SOURCE DATA:
(** One loop of paging_create_page_directory: [n] pages from [va] to [pa]. *)
Fixpoint map_pages_loop (n : nat) (ctx : paging_context) (va pa : Z) (i : Z) : M words unit :=
  match n with
  | O => mret tt
  | S n =>
      paging_map_virtual_to_physical ctx (u32 (va + i * PAGE_SIZE)) (u32 (pa + i * PAGE_SIZE))
        (Z.lor PAGE_FLAG_PRESENT PAGE_FLAG_WRITE);;
      map_pages_loop n ctx va pa (i + 1)
  end.

(** The number of 64-bit [i] from 0 with base + i * step < limit. *)
Definition loop_count (base step limit : Z) : nat := Z.to_nat ((limit - base + step - 1) / step).

(** [param] is the address of the function's own parameter [page_directory], which
    is what the source takes the address of. *)
Definition paging_create_page_directory (page_directory page_tables param : Z) :
    M words paging_context :=
  assert (negb (page_directory =? 0)) "page_directory should not be NULL";;
  assert (negb (page_tables =? 0)) "page_tables should not be NULL";;
  let ctx := PagingContext page_directory page_tables in
  clear_table page_directory;;
  clear_tables (Z.to_nat PAGE_TABLE_SIZE) ctx 0;;
  map_pages_loop (loop_count (higher_half_base KERNEL_MEMINFO) PAGE_SIZE (virtual_end KERNEL_MEMINFO))
    ctx (higher_half_base KERNEL_MEMINFO) 0 0;;
  map_pages_loop (loop_count 0 PAGE_SIZE KERNEL_HEAP_SIZE)
    ctx KERNEL_HEAP_VIRT_START KERNEL_HEAP_PHYS_START 0;;
  let cr3 := vmm_virtual_to_physical KERNEL_MEMINFO param in
  modify (set_word (entry_addr page_directory (PAGE_TABLE_SIZE - 1))
            (Z.lor (Z.lor cr3 PAGE_FLAG_PRESENT) PAGE_FLAG_WRITE));;
  mret ctx.

(** init_paging: the paging context and the value loaded into CR3. *)
Definition init_paging (INIT_ACTIVE_PAGE_DIRECTORY INIT_KERNEL_PAGE_TABLES param : Z) :
    M words (paging_context * Z) :=
  ctx ← paging_create_page_directory INIT_ACTIVE_PAGE_DIRECTORY INIT_KERNEL_PAGE_TABLES param;
  mret (ctx, vmm_virtual_to_physical KERNEL_MEMINFO (page_directory ctx)).

(** paging_bootstrap: 4 MB pages; KERNEL_PAGE_DIRECTORY is at [pd]. *)
Definition KERNEL_PAGE_SIZE : Z := Z.shiftl 1 22.

Fixpoint bootstrap_loop (n : nat) (pd i : Z) : M words unit :=
  match n with
  | O => mret tt
  | S n =>
      let virtual_address := u32 (virtual_start KERNEL_MEMINFO + i * KERNEL_PAGE_SIZE) in
      let physical_address := u32 (physical_start KERNEL_MEMINFO + i * KERNEL_PAGE_SIZE) in
      let entry := Z.shiftl (PAGE_DIRECTORY_INDEX physical_address) 22 in
      modify (set_word (entry_addr pd (PAGE_DIRECTORY_INDEX virtual_address))
        (Z.lor (Z.lor (Z.lor entry PAGE_FLAG_PRESENT) PAGE_FLAG_PAGE_SIZE) PAGE_FLAG_WRITE));;
      bootstrap_loop n pd (i + 1)
  end.

Definition paging_bootstrap (pd : Z) : M words Z :=
  clear_table pd;;
  bootstrap_loop (loop_count (virtual_start KERNEL_MEMINFO) KERNEL_PAGE_SIZE
                    (virtual_end KERNEL_MEMINFO)) pd 0;;
  mret pd.

(** ** Address translation *)

Definition present (e : Z) : bool := Z.testbit e 0.
Definition large (e : Z) : bool := Z.testbit e 7.
Definition frame (e : Z) : Z := Z.land e (2 ^ 32 - 2 ^ 12).

Definition phys_word (w : words) (p : Z) : Z :=
  word w (vmm_physical_to_virtual KERNEL_MEMINFO p).

(** The entry that maps [va] under the directory at physical address [cr3], and the
    physical address; [rd] reads a word of physical memory. *)
Definition walk (rd : Z → Z) (cr3 va : Z) : option (Z * Z) :=
  let pde := rd (cr3 + 4 * PAGE_DIRECTORY_INDEX va) in
  if present pde then
    if large pde then Some (pde, Z.land pde (2 ^ 32 - 2 ^ 22) + va mod 2 ^ 22)
    else
      let pte := rd (frame pde + 4 * PAGE_TABLE_INDEX va) in
      if present pte then Some (pte, frame pte + va mod 2 ^ 12) else None
  else None.

(** The flags R/W and U/S of an entry.  The processor grants an access that both the
    directory entry and the table entry grant. *)
Record rights : Type := Rights { r_write : bool; r_user : bool }.
Definition entry_rights (e : Z) : rights := Rights (Z.testbit e 1) (Z.testbit e 2).
Definition both (r1 r2 : rights) : rights := Rights (r_write r1 && r_write r2) (r_user r1 && r_user r2).

Definition walk_rights (rd : Z → Z) (cr3 va : Z) : option rights :=
  match walk rd cr3 va with
  | Some (e, _) => Some (both (entry_rights (rd (cr3 + 4 * PAGE_DIRECTORY_INDEX va))) (entry_rights e))
  | None => None
  end.

(** The translation of the context [ctx], and what it grants. *)
Definition translate (w : words) (ctx : paging_context) (va : Z) : option (Z * Z) :=
  walk (phys_word w) (vmm_virtual_to_physical KERNEL_MEMINFO (page_directory ctx)) va.
Definition access (w : words) (ctx : paging_context) (va : Z) : option rights :=
  walk_rights (phys_word w) (vmm_virtual_to_physical KERNEL_MEMINFO (page_directory ctx)) va.

End Operations.

(** A context whose tables are aligned, apart, and in the address space. *)
Record paging_ok (ctx : paging_context) : Prop := {
  pd_aligned : page_directory ctx mod 4096 = 0;
  pt_aligned : page_tables ctx mod 4096 = 0;
  pd_range : 0 <= page_directory ctx ∧ page_directory ctx + 4096 <= 2 ^ 32;
  pt_range : 0 <= page_tables ctx ∧ page_tables ctx + 4096 * 1024 <= 2 ^ 32;
  pd_apart : page_directory ctx + 4096 <= page_tables ctx ∨
             page_tables ctx + 4096 * 1024 <= page_directory ctx
}.
Definition vga_entry_color (fg bg : Z) : Z := u8 (Z.lor fg (Z.shiftl bg 4)).
Definition vga_entry (c color : Z) : Z := u16 (Z.lor c (Z.shiftl color 8)).

Record tty : Type := mk_tty {
  tty_row : Z;
  tty_column : Z;
  default_tty_color : Z;
  vga_memory : Z;
  framebuf_height : Z;
  framebuf_width : Z;
  cells : list Z          (** the frame buffer at [vga_memory] *)
}.

Definition set_row (r : Z) (t : tty) : tty :=
  mk_tty r (tty_column t) (default_tty_color t) (vga_memory t) (framebuf_height t) (framebuf_width t)
         (cells t).
Definition set_column (c : Z) (t : tty) : tty :=
  mk_tty (tty_row t) c (default_tty_color t) (vga_memory t) (framebuf_height t) (framebuf_width t)
         (cells t).
Definition set_cells (l : list Z) (t : tty) : tty :=
  mk_tty (tty_row t) (tty_column t) (default_tty_color t) (vga_memory t) (framebuf_height t)
         (framebuf_width t) l.

(** vga_memory[index] *)
Definition vga_read (index : Z) : M tty Z := λ t,
  match cells t !! Z.to_nat (u32 index) with
  | Some v => Ok (v, t)
  | None => Err (EFault (vga_memory t + 2 * u32 index))
  end.
Definition vga_write (index v : Z) : M tty unit := λ t,
  if (Z.to_nat (u32 index) <? length (cells t))%nat then
    Ok (tt, set_cells (<[Z.to_nat (u32 index) := v]> (cells t)) t)
  else Err (EFault (vga_memory t + 2 * u32 index)).

(** One row of the copy, of the scroll: for (x = 0; x < framebuf_width; x++). *)
Definition scroll_row (w y : Z) : M tty unit :=
  for_range (Z.to_nat w) 0 (λ x, v ← vga_read ((y + 1) * w + x); vga_write (y * w + x) v).

(** Filling a row with blanks of a colour. *)
Definition clear_row (w y color : Z) : M tty unit :=
  for_range (Z.to_nat w) 0 (λ x, vga_write (y * w + x) (vga_entry 32 color)).

Definition tty_adjust_row : M tty unit :=
  _ ← modify (λ t, set_row (u32 (tty_row t + 1)) t);
  t ← get;
  let h := framebuf_height t in
  let w := framebuf_width t in
  if tty_row t =? h then
    _ ← for_range (Z.to_nat (u32 (h - 1))) 0 (scroll_row w);
    _ ← clear_row w (u32 (h - 1)) (default_tty_color t);
    modify (set_row (u32 (h - 1)))
  else mret tt.
(* ===== verification/PortIo.v ===== *)
(** * Port input and output: arch/i386/portio.c

    The devices behind the ports are not part of the program.  A computation that
    talks to them carries the trace of what it did, and [device] gives the byte that
    a read returns after a trace; the theorems hold for every such function, or name
    what they ask of it.  Messages of printk are events of the trace as well; what
    a message puts on the screen is the subject of Printk. *)

From S2P Require Import Prelude Printk.

(** An argument of a message: a number or a string. *)
Inductive log_arg : Type := ANum (z : Z) | AStr (s : string).

Inductive event : Type :=
  | EIn (port v : Z)     (** inb(port) returned v *)
  | EOut (port v : Z)    (** outb(port, v) *)
  | EWait                (** io_wait: a write to the unused port 0x80 *)
  | ELog (level : printk_log_level) (fmt : string) (args : list log_arg).

Notation trace := (list event).

Definition emit (e : event) : M trace unit := modify (λ tr, tr ++ [e]).

Definition io_wait : M trace unit := emit EWait.

Definition inb (device : trace → Z → Z) (port : Z) : M trace Z :=
  v ← gets (λ tr, u8 (device tr port)); _ ← emit (EIn port v); mret v.

Definition outb (port value : Z) : M trace unit :=
  _ ← emit (EOut port (u8 value)); io_wait.

Definition log (level : printk_log_level) (fmt : string) (args : list log_arg) : M trace unit :=
  emit (ELog level fmt args).

Section Rules.
Context (device : trace → Z → Z).

Lemma inb_run port tr :
  inb device port tr = Ok (u8 (device tr port), tr ++ [EIn port (u8 (device tr port))]).
Proof. done. Qed.

Lemma outb_run port v tr : outb port v tr = Ok (tt, tr ++ [EOut port (u8 v); EWait]).
Proof. unfold outb, io_wait, emit, mbind, M_bind, modify. by rewrite <- app_assoc. Qed.

Lemma wp_inb port Q tr :
  Q (u8 (device tr port)) (tr ++ [EIn port (u8 (device tr port))]) → wp (inb device port) Q tr.
Proof. done. Qed.

Lemma wp_outb port v Q tr : Q tt (tr ++ [EOut port (u8 v); EWait]) → wp (outb port v) Q tr.
Proof. unfold wp. by rewrite outb_run. Qed.

Lemma wp_log level fmt args Q tr : Q tt (tr ++ [ELog level fmt args]) → wp (log level fmt args) Q tr.
Proof. done. Qed.

End Rules.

WHAT THE EXERCISE ASKS:
From the records above, extract exactly and only the lines that begin at the line with "Definition vga_entry (c" and stop after the line with "Definition set_cells (l".

YOUR RESPONSE:
Definition vga_entry (c color : Z) : Z := u16 (Z.lor c (Z.shiftl color 8)).

Record tty : Type := mk_tty {
  tty_row : Z;
  tty_column : Z;
  default_tty_color : Z;
  vga_memory : Z;
  framebuf_height : Z;
  framebuf_width : Z;
  cells : list Z          (** the frame buffer at [vga_memory] *)
}.

Definition set_row (r : Z) (t : tty) : tty :=
  mk_tty r (tty_column t) (default_tty_color t) (vga_memory t) (framebuf_height t) (framebuf_width t)
         (cells t).
Definition set_column (c : Z) (t : tty) : tty :=
  mk_tty (tty_row t) c (default_tty_color t) (vga_memory t) (framebuf_height t) (framebuf_width t)
         (cells t).
Definition set_cells (l : list Z) (t : tty) : tty :=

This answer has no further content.